Running migrations for myapp:
- Nothing to migrate.
- Loading initial data for myapp.
Installing json fixture 'initial_data' from '/home/user/myproject/apps/myapp/fixtures'.
Problem installing fixture '/home/user/myproject/apps/myapp/fixtures/initial_data.json': Traceback (most recent call last):
File "/home/user/myproject/apps/django/core/management/commands/loaddata.py", line 174, in handle
obj.save(using=using)
File "//home/user/myproject/apps/django/core/serializers/base.py", line 165, in save
models.Model.save_base(self.object, using=using, raw=True)
File "/home/user/myproject/apps/django/db/models/base.py", line 522, in save_base
rows = manager.using(using).filter(pk=pk_val)._update(values)
File "/home/user/myproject/apps/django/db/models/query.py", line 497, in _update
return query.get_compiler(self.db).execute_sql(None)

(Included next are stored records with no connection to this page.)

(** * Secure Tasks: the runtime self-protection layer

    A shallow embedding of the three detectors
    ([security/antiDebug.js], [security/domGuard.js],
    [security/selfDefend.js]) and of the lock-down wiring in [app.js],
    followed by the properties of the design document that are checked
    against them.

    The browser is modelled as an explicit page state.  What external code
    (the user, an attacker at the console, the rest of the application) can
    reach is the [Host] part: the window properties the detectors read, the
    document, and the console.  The variables captured by the closures that
    the start functions create, and the table of interval timers, are kept
    outside of [Host], so a registered callback cannot touch them.

    Two simplifications of the browser are made.  The element tree is not
    modelled: the document maps a selector to its first matching element,
    and the text of one element is independent of the text of another.
    Numbers are exact: window sizes and string lengths are integers and
    clock readings are rationals; string lengths stay far below 2^52, where
    the double-precision quotient of two lengths compares with 3 as the
    exact one does. *)

From stdpp Require Import gmap strings list pretty.
From Stdlib Require Import QArith.

Local Open Scope string_scope.
Local Open Scope list_scope.
Local Open Scope Z_scope.

(** ** JavaScript values and completions *)

(** An exception value, kept as its description. *)
Definition exn := string.

(** The outcome of reading a property or calling a method of the
    environment: a value, or an exception raised by a getter. *)
Inductive reading (A : Type) : Type :=
  | Val (a : A)
  | Raises (e : exn).
Arguments Val {A} a.
Arguments Raises {A} e.

(** The outcome of running a piece of code. *)
Inductive completion (A : Type) : Type :=
  | Normal (a : A)
  | Throw (e : exn).
Arguments Normal {A} a.
Arguments Throw {A} e.

(** A string whose characters matter is a list of UTF-16 code units. *)
Definition units (s : string) : list Z :=
  (fun a => Z.of_N (Ascii.N_of_ascii a)) <$> String.list_ascii_of_string s.

(** The values that can sit behind [window.__selfDefendInfo.targetFn].  A
    function is known by its source text, any other object by what its
    [toString()] does. *)
Inductive jsval : Type :=
  | VUndefined
  | VNull
  | VBool (b : bool)
  | VNum (n : Z)
  | VNaN
  | VStr (s : list Z)
  | VFun (source : list Z)
  | VObj (to_string : reading (list Z)).

Definition truthy (v : jsval) : bool :=
  match v with
  | VUndefined | VNull | VNaN => false
  | VBool b => b
  | VNum n => negb (n =? 0)
  | VStr s => match s with [] => false | _ => true end
  | VFun _ | VObj _ => true
  end.

(** [v.toString()] *)
Definition toString (v : jsval) : reading (list Z) :=
  match v with
  | VUndefined => Raises "TypeError: Cannot read properties of undefined"
  | VNull => Raises "TypeError: Cannot read properties of null"
  | VBool b => Val (units (if b then "true" else "false"))
  | VNum n => Val (units (pretty n))
  | VNaN => Val (units "NaN")
  | VStr s => Val s
  | VFun source => Val source
  | VObj r => r
  end.

(** ** The host page *)

Record Element : Type := mkElement {
  textContent : reading (option string);
  opacity : string;
  pointerEvents : string
}.

Record Button : Type := mkButton {
  label : string;
  disabled : bool
}.

(** [elements] is keyed by selector ([document.querySelector]); an element
    id [x] is found under the selector [#x] ([document.getElementById]).
    [buttons] is what [document.querySelectorAll('button')] returns. *)
Record Document : Type := mkDocument {
  elements : gmap string Element;
  buttons : list Button
}.

(** The object stored in [window.__selfDefendInfo]. *)
Record SelfDefendInfo : Type := mkInfo {
  targetFn : jsval;
  originalHash : jsval
}.

(** [performance_now k] is what the [k]-th call of [performance.now()]
    returns; [clock_reads] counts the calls made so far.
    [selfDefendInfo] is [None] when the property is absent, undefined or
    null. *)
Record Window : Type := mkWindow {
  outerWidth : reading Z;
  innerWidth : reading Z;
  outerHeight : reading Z;
  innerHeight : reading Z;
  performance_now : nat -> reading Q;
  clock_reads : nat;
  selfDefendInfo : option SelfDefendInfo
}.

Inductive level : Type := LLog | LWarn.

Record Host : Type := mkHost {
  window : Window;
  document : Document;
  console : list (level * list string)
}.

(** ** Closures, timers and the page *)

Inductive detector : Type := AntiDebug | DomGuard | SelfDefend.

Global Instance detector_eq_dec : EqDecision detector.
Proof. solve_decision. Defined.

(** A callback handed to a start function: it receives the reason code and
    acts on the host. *)
Definition Callback : Type := string -> Host -> completion unit * Host.

(** A property of a config object. *)
Inductive prop : Type :=
  | PFun (f : Callback)
  | PVal (v : jsval).

Abbreviation Config := (gmap string prop).

(** The variables captured by one detector: its "already triggered" flag
    ([alreadyDetected], [alreadyTriggered], [alreadyFailed]), its
    [intervalId] ([None] is [null]) and the callback destructured from the
    config ([None] is [undefined]).  A start function is run once per page,
    as [init] does, so the page keeps one such set per detector. *)
Record Closure : Type := mkClosure {
  already : bool;
  intervalId : option nat;
  callback : option prop
}.

Record SnapshotItem : Type := mkItem {
  selector : string;
  exists_ : bool;
  textLength : nat
}.

(** Calls made to the timer interface and to the registered callbacks, in
    order. *)
Inductive call : Type :=
  | SetInterval (id : nat) (d : detector) (ms : Z)
  | ClearInterval (id : nat)
  | Invoke (d : detector) (reason : string).

Record Page : Type := mkPage {
  host : Host;
  timers : gmap nat (detector * Z);
  next_timer : nat;
  calls : list call;
  closures : detector -> Closure;
  initialSnapshot : list SnapshotItem;
  sd_originalHash : Z
}.

Definition fresh_closure : Closure :=
  {| already := false; intervalId := None; callback := None |}.

(** A freshly loaded page: no detector started, no timer. *)
Definition load (h : Host) : Page :=
  {| host := h; timers := ∅; next_timer := 1; calls := [];
     closures := fun _ => fresh_closure;
     initialSnapshot := []; sd_originalHash := 0 |}.

(** *** Updates *)

Definition with_host (f : Host -> Host) (p : Page) : Page :=
  {| host := f (host p); timers := timers p; next_timer := next_timer p;
     calls := calls p; closures := closures p;
     initialSnapshot := initialSnapshot p;
     sd_originalHash := sd_originalHash p |}.

Definition with_closure (d : detector) (f : Closure -> Closure) (p : Page) : Page :=
  {| host := host p; timers := timers p; next_timer := next_timer p;
     calls := calls p;
     closures := fun d' => if decide (d' = d) then f (closures p d') else closures p d';
     initialSnapshot := initialSnapshot p;
     sd_originalHash := sd_originalHash p |}.

Definition with_call (c : call) (p : Page) : Page :=
  {| host := host p; timers := timers p; next_timer := next_timer p;
     calls := calls p ++ [c]; closures := closures p;
     initialSnapshot := initialSnapshot p;
     sd_originalHash := sd_originalHash p |}.

Definition with_timers (f : gmap nat (detector * Z) -> gmap nat (detector * Z))
    (n : nat) (p : Page) : Page :=
  {| host := host p; timers := f (timers p); next_timer := n;
     calls := calls p; closures := closures p;
     initialSnapshot := initialSnapshot p;
     sd_originalHash := sd_originalHash p |}.

Definition with_console (e : level * list string) (h : Host) : Host :=
  {| window := window h; document := document h; console := console h ++ [e] |}.

Definition with_window (f : Window -> Window) (h : Host) : Host :=
  {| window := f (window h); document := document h; console := console h |}.

Definition with_document (f : Document -> Document) (h : Host) : Host :=
  {| window := window h; document := f (document h); console := console h |}.

Definition set_already (b : bool) (c : Closure) : Closure :=
  {| already := b; intervalId := intervalId c; callback := callback c |}.

Definition set_intervalId (i : option nat) (c : Closure) : Closure :=
  {| already := already c; intervalId := i; callback := callback c |}.

(** ** Code as state transformers that may throw *)

Definition M (A : Type) : Type := Page -> completion A * Page.

Global Instance M_ret : MRet M := fun A a p => (Normal a, p).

File "/home/user/myproject/apps/django/db/models/sql/compiler.py", line 866, in execute_sql
cursor = super(SQLUpdateCompiler, self).execute_sql(result_type)
File "/home/user/myproject/apps/django/db/models/sql/compiler.py", line 732, in execute_sql
cursor.execute(sql, params)
File "/home/user/myproject/apps/django/db/backends/util.py", line 15, in execute
return self.cursor.execute(sql, params)
File "/home/user/myproject/apps/django/db/backends/mysql/base.py", line 86, in execute
return self.cursor.execute(query, args)
File "/usr/lib/pymodules/python2.6/MySQLdb/cursors.py", line 166, in execute
self.errorhandler(self, exc, value)
File "/usr/lib/pymodules/python2.6/MySQLdb/connections.py", line 35, in defaulterrorhandler
raise errorclass, errorvalue
OperationalError: (1142, "UPDATE command denied to user 'readuser'@'localhost' for table 'myapp_somemodel'")
comment:3 Changed 2 years ago by dolan@…
I fixed this on BitBucket?, and issued a Pull Request (user: pydolan). FYI

This is either a duplicate of #469, or something you'll have to fix manually if you're using call_command in your migration code (the current database alias is available as db.db_alias).